I want to motivate the rest of the article by a simple example taken from the Threat Intelligence world: Every day, companies receive thousands of malwares, and use anti-viruses and tools to detect and categorize these malwares. However, hackers are always more clever and now easily manage to evade those rule-based detection mechanisms. This led the security industry to design machine learning-based tools and rely on Threat Intelligence to classify new malwares.

Each company typically has to adapt such a system to their infrastructure, by training these ML systems on large corpuses of evidences that they gathered. This data could be highly sensitive as it could include hostnames, IP addresses, memory dumps, parts of the filesystem, …

However, companies (especially medium-size ones) generally cannot gather a huge amount of intelligence by themselves, and would benefit from other companies knowledge and insights. In his TED Talk, Caleb Barlow, an ex-vice president of IBM security, compares cyberattacks to pandemics and show we should respond in the same way, and incentivize companies to openly share information about their breaches and infections.

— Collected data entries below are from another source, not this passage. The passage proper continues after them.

(** *** The first attempt succeeds *)

(** One attempt whose POST, made with the token [t], is answered with a 200. *)
Lemma upload_attempt_200 data key a w t w1 d prs :
  (∀ obj, data ≠ JsonStr obj) →
  take_token w = Ret t w1 →
  post_replies w1 = PostReply 200 d :: prs →
  upload_attempt data key a w
  = Ret true (mkWorld (upload_urls w1 ++ [t]) (lease_replies w1) prs (next_obj w1)
                (trace w1 ++ [EvPost t key (PostReply 200 d); EvLog (LogSuccess key)])).
Proof.
  intros Hdata Htake Hpost.
  rewrite upload_attempt_unfold. unfold try_except. unfold bind at 1.
  rewrite (sha1_bytes data w Hdata). unfold bind at 1. rewrite Htake.
  unfold post_with, bind, http_post. rewrite Hpost. simpl.
  unfold pool_append, log, emit, ret. simpl. by rewrite <- app_assoc.
Qed.

Lemma upload_file_attempts R data key w :
  eligible R key →
  upload_file R data key w = upload_attempts data key (seqZ 0 5) w.
Proof.
  intros Hel. unfold upload_file, eligible in *. destruct (use_failures R).
  - by rewrite bool_decide_eq_false_2 by (by intros ?).
  - by rewrite bool_decide_eq_false_2.
Qed.

(** X8: the first attempt succeeds.  For a key that is not skipped and a
    [bytes] payload, when the first reply to a POST is a 200: with a token
    in the pool the call takes the last one, posts once, puts the token back
    and logs the success; with an empty pool and a 200 from the lease
    endpoint it leases one token, logs it, posts once, and leaves this
    token as the pool. *)
Theorem upload_file_success (R : Resume) (data : Payload) (key : string)
    (w : World) (d : bool) (prs : list PostResp) :
  eligible R key →
  (∀ obj, data ≠ JsonStr obj) →
  post_replies w = PostReply 200 d :: prs →
  (∀ pool t,
     upload_urls w = pool ++ [t] →
     upload_file R data key w
     = Ret tt (mkWorld (pool ++ [t]) (lease_replies w) prs (next_obj w)
                 (trace w ++ [EvPost t key (PostReply 200 d);
                              EvLog (LogSuccess key)])))
  ∧ (∀ u a ls,
       upload_urls w = [] →
       lease_replies w = lease_200 u a :: ls →
       let t := mkToken (next_obj w) u a in
       upload_file R data key w
       = Ret tt (mkWorld [t] ls prs (S (next_obj w))
                   (trace w ++ [EvGet; EvLog (LogAddedWorker t);
                                EvPost t key (PostReply 200 d);
                                EvLog (LogSuccess key)]))).
Proof.
  intros Hel Hdata Hpost. split.
  - intros pool t Hpool. rewrite (upload_file_attempts R data key w Hel).
    assert (Htake : take_token w
              = Ret t (mkWorld pool (lease_replies w) (post_replies w)
                               (next_obj w) (trace w))).
    { unfold take_token. by rewrite Hpool, list_pop_snoc. }
    change (seqZ 0 5) with (0 :: seqZ 1 4). simpl. unfold bind.
    by rewrite (upload_attempt_200 data key 0 w t _ d prs Hdata Htake Hpost).
  - intros u a ls Hpool Hlease t. rewrite (upload_file_attempts R data key w Hel).
    assert (Htake : take_token w
              = Ret t (mkWorld [] ls (post_replies w) (S (next_obj w))
                         (trace w ++ [EvGet; EvLog (LogAddedWorker t)]))).
    { unfold take_token. rewrite Hpool. simpl. unfold get_upload_url.
      rewrite get_upload_url_loop_step,
        (http_get_pass (lease_200 u a) ls w Hlease eq_refl). simpl. rewrite Hpool.
      by rewrite <- app_assoc. }
    change (seqZ 0 5) with (0 :: seqZ 1 4). simpl. unfold bind.
    rewrite (upload_attempt_200 data key 0 w t _ d prs Hdata Htake Hpost).
    simpl. by rewrite <- !app_assoc.
Qed.

Lemma upload_file_success_witness :
  let R := load_resume None None in
  let w := fresh_world [lease_200 "https://pod/upload" "token"] [PostReply 200 true] in
  eligible R "9/0/0.png"
  ∧ (∀ obj, Bytes [x01] ≠ JsonStr obj)
  ∧ post_replies w = PostReply 200 true :: []
  ∧ (∀ pool t,
       upload_urls w = pool ++ [t] →
       upload_file R (Bytes [x01]) "9/0/0.png" w
       = Ret tt (mkWorld (pool ++ [t]) (lease_replies w) [] (next_obj w)
                   (trace w ++ [EvPost t "9/0/0.png" (PostReply 200 true);
                                EvLog (LogSuccess "9/0/0.png")])))
  ∧ (∀ u a ls,
       upload_urls w = [] →
       lease_replies w = lease_200 u a :: ls →
       let t := mkToken (next_obj w) u a in
       upload_file R (Bytes [x01]) "9/0/0.png" w
       = Ret tt (mkWorld [t] ls [] (S (next_obj w))
                   (trace w ++ [EvGet; EvLog (LogAddedWorker t);
                                EvPost t "9/0/0.png" (PostReply 200 true);
                                EvLog (LogSuccess "9/0/0.png")]))).
Proof.
  intros R w.
  assert (H1 : eligible R "9/0/0.png") by apply not_elem_of_empty.
  assert (H2 : ∀ obj, Bytes [x01] ≠ JsonStr obj) by done.
  split; [exact H1|]. split; [exact H2|]. split; [reflexivity|].
  exact (upload_file_success R (Bytes [x01]) "9/0/0.png" w true [] H1 H2 eq_refl).
Defined.

(** *** Tokens are reused *)

Section Reuse.

Context (data : Payload) (key : string).

(** One attempt in a world whose pool holds a token and whose uploads are
    never answered with a 401 nor cut off: no request goes to the token
    endpoint, and when the attempt is over the pool is as it was. *)
Lemma upload_attempt_reuse a w r :
  upload_urls w ≠ [] → Forall keeps_token (post_replies w) →
  upload_attempt data key a w = r →
  gets (trace (world_of r)) = gets (trace w)
  ∧ lease_replies (world_of r) = lease_replies w
  ∧ Forall keeps_token (post_replies (world_of r))
  ∧ (∀ b w', r = Ret b w' → upload_urls w' = upload_urls w).
Proof.
  intros Hpool Hkeep Hr.
  rewrite upload_attempt_unfold in Hr. unfold try_except in Hr.
  unfold bind at 1 in Hr.
  assert (Hsha : (∃ obj, data = JsonStr obj) ∨ sha1 data w = Ret tt w).
  { destruct data; eauto. }
  destruct Hsha as [[obj ->]|Hsha].
  { simpl in Hr. subst r. simpl. rewrite gets_app, app_nil_r.
    split_and!; try done. by intros b w' [= _ <-]. }
  rewrite Hsha in Hr. unfold bind at 1 in Hr.
  destruct (list_pop_nonempty _ Hpool) as (rest & t & Hw & Hpop).
  unfold take_token in Hr. rewrite Hpop in Hr.
  unfold post_with, bind, http_post in Hr. simpl in Hr.
  destruct (post_replies w) as [|pr prs] eqn:Hp; simpl in Hr.
  { subst r. simpl. split_and!; try done. }
  apply Forall_cons in Hkeep as [Hpr Hkeep].
  destruct pr as [status decodes|]; [|done]. simpl in Hpr.
  rewrite (bool_decide_eq_true_2 (status ≠ 401)) in Hr by done.
  unfold pool_append, time_sleep, log, emit, ret, raise in Hr. simpl in Hr.
  destruct (bool_decide (status = 200)),
    (bool_decide (status = 408 ∨ status = 429)), decodes; simpl in Hr;
    subst r; simpl;
    rewrite ?gets_app; simpl; rewrite ?app_nil_r;
    (split_and!; [done|done|done|]); intros b w' [= _ <-]; simpl; by rewrite Hw.
Qed.

Lemma upload_attempts_reuse attempts : ∀ w r,
  upload_urls w ≠ [] → Forall keeps_token (post_replies w) →
  upload_attempts data key attempts w = r →
  gets (trace (world_of r)) = gets (trace w)
  ∧ lease_replies (world_of r) = lease_replies w
  ∧ (∀ w', r = Ret tt w' → upload_urls w' = upload_urls w).
Proof.
  induction attempts as [|a attempts IH]; intros w r Hpool Hkeep <-; simpl.
  - rewrite gets_app, app_nil_r. split_and!; try done. by intros w' [= <-].
  - unfold bind.
    destruct (upload_attempt_reuse a w _ Hpool Hkeep eq_refl) as (Hg & Hl & Hk & Hu).
    destruct (upload_attempt data key a w) as [[] w1|e w1|w1] eqn:Hatt; simpl in *.
    + split_and!; try done. intros w' [= <-]. by apply (Hu true).
    + specialize (Hu false w1 eq_refl).
      destruct (IH w1 _ (ltac:(by rewrite Hu)) Hk eq_refl) as (Hg' & Hl' & Hu').
      split_and!; [congruence|congruence|]. intros w' Hr. rewrite (Hu' w' Hr). done.
    + split_and!; done.
    + split_and!; done.
Qed.

(** One attempt and the size of the pool: a token is leased only when the
    pool is empty. *)
Lemma upload_attempt_pool_size a w :
  (length (upload_urls (world_of (upload_attempt data key a w)))
   ≤ length (upload_urls w) `max` 1)%nat.
Proof.
  assert (Hr : ∃ r, upload_attempt data key a w = r) by eauto.
  destruct Hr as [r Hr]. rewrite Hr.
  rewrite upload_attempt_unfold in Hr. unfold try_except in Hr.
  unfold bind at 1 in Hr.
  assert (Hsha : (∃ obj, data = JsonStr obj) ∨ sha1 data w = Ret tt w).
  { destruct data; eauto. }
  destruct Hsha as [[obj ->]|Hsha]; [simpl in Hr; subst r; simpl; lia|].
  rewrite Hsha in Hr. unfold bind at 1 in Hr.
  assert (Htake : ∀ r, take_token w = r →
            (length (upload_urls (world_of r)) ≤ length (upload_urls w))%nat
            ∧ match r with
              | Ret _ w1 => (S (length (upload_urls w1)) ≤ length (upload_urls w) `max` 1)%nat
              | _ => True
              end).
  { intros r0 <-. destruct (take_token_cases w) as [(rest & t & Hpop & ->)|[Hpop ->]].
    - apply list_pop_Some in Hpop. rewrite Hpop, length_app. simpl. lia.
    - apply list_pop_None in Hpop.
      destruct (get_upload_url_effect w _ eq_refl) as (Hu & _).
      rewrite Hu, Hpop. destruct (get_upload_url w); simpl in *; rewrite ?Hu, ?Hpop; simpl; lia. }
  destruct (take_token w) as [t w1|e w1|w1] eqn:Ht;
    destruct (Htake _ eq_refl) as [Hle Hs]; simpl in Hle, Hs;
    [|simpl in Hr; subst r; simpl; lia..].
  unfold post_with, bind, http_post in Hr.
  destruct (post_replies w1) as [|[status decodes|] prs]; simpl in Hr;
    [subst r; simpl; lia| |subst r; simpl; lia].
  unfold pool_append, time_sleep, log, emit, ret, raise in Hr.
  destruct (bool_decide (status ≠ 401)), (bool_decide (status = 200)),
    (bool_decide (status = 408 ∨ status = 429)), decodes; simpl in Hr;
    subst r; simpl; rewrite ?length_app; simpl; lia.
Qed.

Lemma upload_attempts_pool_size attempts : ∀ w,
  (length (upload_urls (world_of (upload_attempts data key attempts w)))
   ≤ length (upload_urls w) `max` 1)%nat.
Proof.
  induction attempts as [|a attempts IH]; intros w; simpl; [lia|].
  unfold bind. pose proof (upload_attempt_pool_size a w) as Ha.
  destruct (upload_attempt data key a w) as [[] w1|e w1|w1]; simpl in *; try lia.
  specialize (IH w1). lia.
Qed.

End Reuse.

(** X9: a token is reused as long as the answers are not a 401 or a failed
    request.  With a token in the pool and only such answers to come, the
    call asks the lease endpoint for nothing, and when it returns the pool
    is what it was. *)
Theorem upload_file_reuses_token (R : Resume) (data : Payload) (key : string)
    (w : World) :
  upload_urls w ≠ [] →
  Forall keeps_token (post_replies w) →
  let r := upload_file R data key w in
  gets (trace (world_of r)) = gets (trace w)
  ∧ lease_replies (world_of r) = lease_replies w
  ∧ (∀ w', r = Ret tt w' → upload_urls w' = upload_urls w).
Proof.
  intros Hpool Hkeep r.
  assert (Hskip : ∀ r0, log (LogSkip key) w = r0 →
            gets (trace (world_of r0)) = gets (trace w)
            ∧ lease_replies (world_of r0) = lease_replies w
            ∧ (∀ w', r0 = Ret tt w' → upload_urls w' = upload_urls w)).
  { intros r0 <-. simpl. rewrite gets_app, app_nil_r. split_and!; try done.
    by intros w' [= <-]. }
  pose proof (upload_attempts_reuse data key (seqZ 0 5) w _ Hpool Hkeep eq_refl) as Hatt.
  unfold r, upload_file. destruct (use_failures R); case_bool_decide; eauto.
Qed.

Lemma upload_file_reuses_token_witness :
  let R := load_resume None None in
  let w := mkWorld [mkToken 0 "https://pod/upload" "token"] []
                   [PostReply 500 true; PostReply 200 true] 1 [] in
  let r := upload_file R (Bytes [x01]) "9/0/0.png" w in
  upload_urls w ≠ []
  ∧ Forall keeps_token (post_replies w)
  ∧ gets (trace (world_of r)) = gets (trace w)
  ∧ lease_replies (world_of r) = lease_replies w
  ∧ (∀ w', r = Ret tt w' → upload_urls w' = upload_urls w).
Proof.
  intros R w r.
  assert (H1 : upload_urls w ≠ []) by done.
  assert (H2 : Forall keeps_token (post_replies w)) by (repeat constructor; done).
  split; [exact H1|]. split; [exact H2|].
  exact (upload_file_reuses_token R (Bytes [x01]) "9/0/0.png" w H1 H2).
Defined.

[…] Let’s think of the response we see to a healthcare pandemic: SARS, Ebola, bird flu, Zika. What is the top priority? It’s knowing who is infected and how the disease is spreading. Now, governments, private institutions, hospitals, physicians – everyone responds openly and quickly. This is a collective and altruistic effort to stop the spread in its tracks and to inform anyone not infected how to protect or inoculate themselves.

Unfortunately, this is not at all what we see in response to a cyber attack. Organizations are far more likely to keep information on that attack to themselves. Why? Because they’re worried about competitive advantage, litigation or regulation. We need to effectively democratize threat intelligence data. We need to get all of these organizations to open up and share what is in their private arsenal of information. […]

This idealistic view might become reality if we can get rid of the fear companies would have to openly share potentially sensitive information. To my opinion, this fear is even more intense as the one we might have from Facebook reading personal conversations of users, as this one is specifically business- and profit-oriented.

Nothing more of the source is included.